Definition quoted (s : string) : string := dq +:+ s +:+ dq.
Definition mev_error (s : QueueSnapshot) (v : AntiMevViolation) : ProposalFairnessError :=
  match violation_type v with
  | ExceededForwardReorderBound | ExceededBackwardReorderBound =>
      ReorderBoundViolated (vi_id v) (actual_delta v) (allowed_delta v)
  | ProtectedFlowDelayed => FlowDelayed (vi_id v)
  | LeaderDiscretionExceeded => DiscretionExceeded
  | SnapshotCommitmentViolation => SnapshotMismatch (snapshot_id s) 0
  end.
(** What the audit says of one entry of the snapshot. *)
Definition audit_entry (proposed snap : gmap id32 Z) (profiles : gmap id32 SubmissionFairnessProfile)
    (e : EligibleSubmissionEntry) : InclusionAuditEntry :=
  let id := el_id e in
  let profile := profiles !! id in
  let frc := default false (is_forced_inclusion <$> profile) in
  from_decision id (default (el_class e) (sp_class <$> profile)) (default (el_age e) (sp_age_slots <$> profile))
    (if decide (is_Some (proposed !! id)) then (if frc then ForceInclude "forced" else Include)
     else Exclude SnapshotNotIncluded)
    (proposed !! id) (snap !! id).
Definition count_one (m : gmap FairnessClass nat) (a : InclusionAuditEntry) : gmap FairnessClass nat :=
  if included a then <[ae_class a := S (default 0%nat (m !! ae_class a))]> m else m.
Definition justify (p : AntiMevPolicy) (d : OrderingDelta) : OrderingJustificationRecord :=
  let ok := AntiMevPolicy.validate_ordering_delta p (od_class d) (delta d) in
  mkJustification (od_id d) (snapshot_position d) (proposed_position d) (delta d)
    (if ok then "within_reorder_bound" else "VIOLATION") ok.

Exercise instructions> Could you restate word for word the lines above from the one containing "ReorderBoundViolated (vi_id v)" through the one containing "let profile := profiles !! id in", both included, and nothing else?

Solution for this exercise>
      ReorderBoundViolated (vi_id v) (actual_delta v) (allowed_delta v)
  | ProtectedFlowDelayed => FlowDelayed (vi_id v)
  | LeaderDiscretionExceeded => DiscretionExceeded
  | SnapshotCommitmentViolation => SnapshotMismatch (snapshot_id s) 0
  end.
(** What the audit says of one entry of the snapshot. *)
Definition audit_entry (proposed snap : gmap id32 Z) (profiles : gmap id32 SubmissionFairnessProfile)
    (e : EligibleSubmissionEntry) : InclusionAuditEntry :=
  let id := el_id e in
  let profile := profiles !! id in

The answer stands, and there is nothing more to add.